Entre tanto, un calor aplastante y España en vilo; ¿acaso nos hemos merecido estar en manos de una tropa de gañanes que solo pretenden nuestra destrucción para satisfacer no se sabe ya qué antigua y purulenta venganza? Por lo pronto, se adivina una oprobiosa discriminación —la presenten con el desenvuelto gracejo con el que quieran presentarla— entre españoles de primera, de segunda y quién sabe si hasta de tercera; ¡será posible que el sueño de libertad, justicia e igualdad, emanado de las Cortes de 1812, no hayamos sido capaces de mantenerlo ni tan siquiera unas cuantas décadas! ¡Qué desdicha!

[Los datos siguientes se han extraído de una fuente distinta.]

(** * Contrib-Tracker: the leaderboard script [scripts/contrib_tracker.py]

    A shallow embedding of the script and the properties of its
    pagination loops, rate-limit handling, aggregation, sorting and
    markdown rendering.

    Conventions of the embedding.
    - Python [int] is [Z]; Python [str] is [string], one byte for each
      character: the Latin-1 text of the headers of a response, and
      ASCII text elsewhere.
    - A decoded JSON document is a value of [json].  JSON numbers are
      integers here: the counts of the GitHub API are integers, and
      floating point is not modelled.
    - The network is a script: the list of responses the server gives to
      the successive requests of the run.  A function that performs
      requests consumes a prefix of the script; when the script ends
      while the code still waits for a response the outcome is [Starved].
      A request always gets a response: connection errors are outside
      the embedding.
    - What the operating system does is left to a [Platform]: which
      sleeps it carries out among those the interpreter accepts, and
      what becomes of writing the output file.  The limits of the
      interpreter are those of CPython 3.11: 4300 digits for the
      conversions between [int] and [str], 9223372036 seconds for a
      sleep.
    - The other effects (clock, [time.sleep], [print], the file written)
      are recorded in an [env]: the clock in whole seconds and the trace
      of events, most recent first.
    - A Python exception is an [exn]; [sys.exit(n)] is [SystemExit n]. *)

From Stdlib Require Import ZArith String Ascii List Sorted Permutation Lia.
From Stdlib Require Import DecimalString DecimalZ Decimal.
From stdpp Require Import base list gmap strings.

Solo algo me ha alegrado: mi primo Vicente Valero-Costa ha publicado una nueva aventura de su querida Celia Blum, El secreto de Arquímedes (2023); esta vez a propósito de la llegada de una esfera prodigiosa de aquel gran ingeniero heleno a la corte de los Austrias e incluso de su celoso ocultamiento posterior y de sus ansiosos perseguidores. Ya ven, cuánto y diverso nos proporciona Grecia; y algunos aún pretenden borrar su lengua del Bachillerato.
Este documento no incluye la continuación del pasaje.